What happened to New York City’s 14th Avenue?

You know 12th Avenue in Manhattan, the Far West Side avenue that becomes the West Side Highway. And you may have heard of 13th Avenue, a short-lived thoroughfare built on landfill in the 1830s from 11th Street to about 25th Street that had a dreary, creepy vibe—based on photos and newspaper accounts.

But 14th Avenue in Manhattan? I’d never heard of it until I saw the 1860 Johnson’s Map of New York (above). In the uppermost part of Manhattan, at Tubby Hook and the railroad tracks that hug the Hudson River, there’s a small stretch marked “Fourteenth Avenue.”

Even stranger, 13th Avenue makes an appearance as well, running from about 168th Street to Spuyten Duyvil.

The Commissioners’ Plan of 1811, the map that laid out Manhattan’s street grid, says nothing about 14th Avenue. The last street on that map is 155th Street, and to the north are scattered place names (like Fort George and Kings Bridge) as well as the names of landowners.

There are a few mentions of 14th Avenue in newspaper archives, specifically when it comes to real estate transactions. In 1875, the New York Times noted that a plot from 214th to 215th Streets along 14th Avenue exchanged hands for $80,000.

Some other 19th century maps mark 14th Avenue, like the one above from 1879.

So why did 14th Avenue (and this slice of 13th Avenue) get de-mapped? Did the city decide it was too small to be an avenue, too insignificant at only 10 or so blocks long? Meanwhile, Tubby Hook is still on the map; even Google notes this spit of land jutting into the Hudson (below).

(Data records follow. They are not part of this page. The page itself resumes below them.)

(** The test for a wrapper of archives, which its two functions compute by calling
    each other, holds exactly of the trees that lead, through directories that hold nothing
    but at most eight directories, to one where an archive of a mebibyte lies and archives
    make up seven tenths of the bytes that are not side files, as long as none of the
    directories on the way looks like a root file system.  There is no bound on the length
    of the way. *)
Theorem archive_dense_spec (n : node) : tree_ok n -> _is_archive_dense_layout n = true <-> wrapper n.
Proof.
  induction n as [s| |l IH|b|] using node_induction; cbn [tree_ok _is_archive_dense_layout];
    try (intros _; split; [done|by inversion 1]).
  rewrite foldr_and. intros [Hs Hl]. pose proof (dense_here_spec l Hs) as Hd.
  destruct (Z.leb_spec 2 (markers_present l)) as [Hm|Hm]; [split; [done|inversion 1; lia]|].
  destruct (dense_here l) eqn:Ed; [split; [intros _; apply wrapper_packed; [done|by apply Hd]|done]|].
  split.
  - destruct (existsb _ l) eqn:Ef; [done|]. cbn [orb]. destruct (_ =? 0); [done|].
    destruct (Z.ltb_spec 8 (zlen (List.filter (fun e => is_dir_node e.2) l))) as [|H8]; [done|].
    intros (e & He & Hw)%existsb_exists. apply list_elem_of_In in He. rewrite Forall_forall in IH, Hl.
    apply (wrapper_below l e); [done| |done|done|by apply IH; [|apply Hl|]].
    apply Forall_forall. intros e' He'. apply not_true_is_false. intros Hf.
    enough (H : existsb (fun e => is_file_node e.2) l = true) by by rewrite H in Ef.
    apply existsb_exists. exists e'. by rewrite <- list_elem_of_In.
  - inversion 1 as [? _ Hp|? e _ Hf H8 He Hw]; subst; [apply Hd in Hp; by rewrite Hp in Ed|].
    rewrite (zero_filter _ l e) by (done || by apply wrapper_is_dir). rewrite orb_false_r.
    destruct (existsb _ l) eqn:Ef.
    { apply existsb_exists in Ef as (e' & He' & Hf'). rewrite Forall_forall in Hf.
      apply list_elem_of_In in He'. by rewrite Hf in Hf'. }
    rewrite (proj2 (Z.ltb_ge _ _) H8). apply existsb_exists. exists e. rewrite <- list_elem_of_In.
    split; [done|]. rewrite Forall_forall in IH, Hl. by apply IH; [|apply Hl|].
Qed.

(** A package below three wrapping directories. *)
Definition deep_package : node :=
  NDir (Some [dir "a" [dir "b" [dir "c" [file "x.tar.gz" 2000000; file "x.sha256" 64]]; dir "d" []]]).

Lemma archive_dense_spec_witness : tree_ok deep_package /\ wrapper deep_package.
Proof.
  assert (H : tree_ok deep_package).
  { cbn. unfold sizes_ok. repeat split; intros e size He Hsize;
      repeat (apply elem_of_cons in He as [->|He]; [cbn in Hsize; simplify_eq; lia|]); by apply not_elem_of_nil in He. }
  split; [exact H|]. apply (archive_dense_spec deep_package H). vm_compute. reflexivity.
Defined.

(** ** Expanding archives again *)

Section Again.
Context (extract : string -> string -> extraction).
#[local] Abbreviation inner := (_recursive_extract_nested_inner extract).

Definition step (todo : nat) (current : string) (v : (string * node) * mark) : (string * node) * list string :=
  match v.2 with
  | Leave => (v.1, [])
  | Sub | New => let '(child, more) := inner todo (path_join current v.1.1) v.1.2 in ((v.1.1, child), more)
  end.

Lemma step_name (todo : nat) (current : string) (v : (string * node) * mark) : (step todo current v).1.1 = v.1.1.
Proof. unfold step. destruct v as [[name n] []]; cbn; [done|..]; by destruct (inner _ _ _). Qed.

(** The names after a visit. *)
Lemma name_taken_spec (name : string) (l : list (string * node)) : name_taken name l = true <-> name ∈ l.*1.
Proof.
  unfold name_taken. rewrite existsb_exists, list_elem_of_fmap. split.
  - intros (e & He & Hn%bool_decide_eq_true). exists e. by rewrite list_elem_of_In.
  - intros (e & Hn & He). exists e. by rewrite <- list_elem_of_In, bool_decide_eq_true.
Qed.

Definition settled (n : node) : Prop := forall todo current, inner todo current n = (n, []).

Context (declined_settled : forall p suffix l, extract p suffix = Declined l -> settled (NDir (Some l))).

(** What the second visit makes of an entry. *)
Definition again (e : string * node) : (string * node) * mark := (e, if is_dir_node e.2 then Sub else Leave).

Lemma inner_dir (todo : nat) (current : string) (n : node) : is_dir_node (inner todo current n).1 = is_dir_node n.
Proof. by destruct todo, n as [|[]| |]. Qed.

(** The entries of the first visit and the visit that left each of them. *)
Lemma visited_cases (current : string) (l : list (string * node)) (v : (string * node) * mark) :
  v ∈ visit extract current l ->
  (v.2 <> Leave /\ is_dir_node v.1.2 = true) \/
  (v.2 = Leave /\ is_dir_node v.1.2 = true /\ settled v.1.2) \/
  (v.2 = Leave /\ is_dir_node v.1.2 = false /\ v.1 ∈ l /\
     forall suffix, is_file_node v.1.2 = true -> matched_suffix v.1.1 = Some suffix ->
       extract (path_join current v.1.1) suffix = Raised \/
       out_name v.1.1 ∈ (fun w => w.1.1) <$> visit extract current l).
Proof.
  intros (e & Hv & He)%list_elem_of_bind.
  assert (Hall : forall w, w ∈ visit_entry extract current l e -> w.1.1 ∈ (fun w => w.1.1) <$> visit extract current l).
  { intros w Hw. apply (list_elem_of_fmap_2 (fun w => w.1.1)), list_elem_of_bind. by exists e. }
  assert (Hself : e.1 ∈ l.*1) by by apply list_elem_of_fmap_2.
  unfold visit_entry in Hv, Hall. destruct e as [name [s|d|b|]]; cbn [fst snd] in *.
  - destruct (matched_suffix name) as [suffix|] eqn:Es.
    + destruct (name_taken (out_name name) l) eqn:Et.
      * apply list_elem_of_singleton in Hv as ->. right. right. split_and!; [done..|]. intros suffix' _ _. right.
        apply name_taken_spec, list_elem_of_fmap in Et as (e' & Ee & He').
        apply list_elem_of_fmap. exists (e', if is_dir_node e'.2 then Sub else Leave). split; [done|].
        apply list_elem_of_bind. exists e'. split; [|done]. unfold visit_entry.
        destruct e' as [name' [s'|d'|b'|]]; cbn [fst snd is_dir_node]; try by left.
        destruct (matched_suffix name'); [|by left]. destruct (name_taken _ _); [by left|].
        destruct (extract _ _); by left.
      * destruct (extract (path_join current name) suffix) as [c|c|] eqn:Ex.
        -- apply elem_of_cons in Hv as [->|Hv%list_elem_of_singleton]; [|left; by rewrite Hv].
           right. right. split_and!; [done..|]. intros suffix' _ _. right.
           apply (Hall ((out_name name, NDir (Some c)), New)). right. by left.
        -- apply elem_of_cons in Hv as [->|Hv%list_elem_of_singleton].
           ++ right. right. split_and!; [done..|]. intros suffix' _ _. right.
              apply (Hall ((out_name name, NDir (Some c)), Leave)). right. by left.
           ++ right. left. rewrite Hv. split_and!; [done..|]. by apply (declined_settled _ _ _ Ex).
        -- apply list_elem_of_singleton in Hv as ->. right. right. split_and!; [done..|].
           intros suffix' _ Hs. left. change (matched_suffix name = Some suffix') in Hs. rewrite Es in Hs. by injection Hs as <-.
    + apply list_elem_of_singleton in Hv as ->. right. right. split_and!; [done..|]. intros suffix _ Hs.
      change (matched_suffix name = Some suffix) in Hs. congruence.
  - apply list_elem_of_singleton in Hv as ->. by left.
  - apply list_elem_of_singleton in Hv as ->. right. right. by split_and!.
  - apply list_elem_of_singleton in Hv as ->. right. right. by split_and!.
Qed.

Lemma inner_dir_eq (todo : nat) (current : string) (l : list (string * node)) :
  inner (S todo) current (NDir (Some l)) =
    (NDir (Some (step todo current <$> visit extract current l).*1),
     ((fun v => path_join current v.1.1) <$>
        List.filter (fun v => match v.2 with New => true | _ => false end) (visit extract current l))
       ++ mjoin (step todo current <$> visit extract current l).*2)%list.
Proof. reflexivity. Qed.

(** The second visit leaves an entry or descends into it. *)
Lemma visit_again (todo : nat) (current : string) (l : list (string * node)) (v : (string * node) * mark) :
  v ∈ visit extract current l ->
  let l' := (step todo current <$> visit extract current l).*1 in
  visit_entry extract current l' (step todo current v).1 = [again (step todo current v).1].
Proof.
  intros Hv l'. destruct (visited_cases current l v Hv) as [[Hm Hd]|[(Hm & Hd & _)|(Hm & Hd & _ & Hx)]].
  - unfold again. destruct v as [[name n] m]. cbn [fst snd] in *.
    assert (Hd' : is_dir_node (step todo current (name, n, m)).1.2 = true).
    { pose proof (inner_dir todo (path_join current name) n) as Hi.
      unfold step. destruct m; cbn [fst snd]; [done|..]; destruct (inner _ _ _); cbn in *; congruence. }
    destruct ((step todo current (name, n, m)).1) as [name' [s|d|b|]]; by cbn in *.
  - unfold step. rewrite Hm. cbn [fst snd]. unfold again. rewrite Hd. by destruct v as [[name [s|d|b|]] m].
  - unfold step. rewrite Hm. cbn [fst snd]. unfold again. rewrite Hd. destruct v as [[name [s|d|b|]] m]; try done.
    cbn [fst snd] in *. unfold visit_entry. cbn [fst snd]. destruct (matched_suffix name) as [suffix|] eqn:Es; [|done].
    destruct (name_taken (out_name name) l') eqn:Et; [done|]. destruct (Hx suffix eq_refl eq_refl) as [->|Hin]; [done|].
    exfalso. apply not_true_iff_false in Et. apply Et, name_taken_spec. unfold l'.
    apply list_elem_of_fmap in Hin as (w & -> & Hw). rewrite <- (step_name todo current w).
    apply list_elem_of_fmap_2, list_elem_of_fmap_2, list_elem_of_fmap_2, Hw.
Qed.

Lemma bind_singletons {A B} (f : A -> list B) (g : A -> B) (l : list A) :
  (forall x, x ∈ l -> f x = [g x]) -> l ≫= f = g <$> l.
Proof.
  induction l as [|x l IH]; intros H; [done|]. cbn. rewrite (H x) by left. rewrite IH; [done|].
  intros y Hy. apply H. by right.
Qed.

Lemma mjoin_nil {A B} (f : A -> list B) (l : list A) : (forall x, x ∈ l -> f x = []) -> mjoin (f <$> l) = [].
Proof.
  induction l as [|x l IH]; intros H; [done|]. cbn. rewrite (H x) by left. apply IH. intros y Hy. apply H. by right.
Qed.

Lemma inner_again (todo : nat) (current : string) (n : node) :
  inner todo current (inner todo current n).1 = ((inner todo current n).1, []).
Proof.
  revert current n. induction todo as [|todo IH]; intros current n; [done|]. destruct n as [s|[l|]|b|]; try done.
  rewrite inner_dir_eq. cbn [fst]. set (V := visit extract current l). set (l' := (step todo current <$> V).*1).
  assert (HV : visit extract current l' = again <$> l').
  { unfold visit. apply bind_singletons. intros e He. unfold l' in He.
    apply list_elem_of_fmap in He as ([e' more] & -> & He). apply list_elem_of_fmap in He as (v & Ev & Hv).
    pose proof (visit_again todo current l v Hv) as H. rewrite <- Ev in H. exact H. }
  rewrite inner_dir_eq, HV. rewrite <- !list_fmap_compose.
  assert (Hstep : forall e, e ∈ l' -> step todo current (again e) = (e, [])).
  { intros e He. unfold l' in He. apply list_elem_of_fmap in He as ([e' more] & -> & He).
    apply list_elem_of_fmap in He as (v & Ev & Hv). cbn [fst]. unfold again, step at 1. cbn [fst snd].
    destruct (visited_cases current l v Hv) as [[Hm Hd]|[(Hm & Hd & Hs)|(Hm & Hd & _)]].
    - destruct v as [[name m] k]. cbn [fst snd] in *.
      assert (E : e' = (name, (inner todo (path_join current name) m).1)).
      { unfold step in Ev. cbn [fst snd] in Ev. destruct k; [done|..]; destruct (inner _ _ _); by injection Ev as -> ->. }
      subst e'. cbn [fst snd]. rewrite inner_dir, Hd. by rewrite IH.
    - unfold step in Ev. rewrite Hm in Ev. injection Ev as -> ->. rewrite Hd. rewrite Hs. by destruct v as [[? ?] ?].
    - unfold step in Ev. rewrite Hm in Ev. injection Ev as -> ->. by rewrite Hd. }
  f_equal.
  - do 2 f_equal. rewrite <- (list_fmap_id l') at 2. apply list_fmap_ext. intros i e He%list_elem_of_lookup_2. cbn.
    by rewrite Hstep.
  - assert (E1 : List.filter (fun v : string * node * mark => match v.2 with New => true | _ => false end) (again <$> l') = []).
    { clear. induction l' as [|e l' IH]; [done|]. cbn. rewrite IH. by destruct (is_dir_node e.2). }
    rewrite E1, fmap_nil, app_nil_l. apply mjoin_nil. intros e He. cbn. by rewrite Hstep.
Qed.
End Again.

It likely has to do with Inwood Hill Park. Where 14th Avenue is marked on the 1860 map happens to be where Inwood Hill Park Calisthenics Park is today, right alongside the water. I don’t know when the Calisthenics Park opened, but Inwood Hill itself became an official city park in 1926.

A short avenue had no place inside Inwood Hill Park. As a result, 14th Avenue forever bit the dust.

[Third image: NYPL; fourth image: Google Maps]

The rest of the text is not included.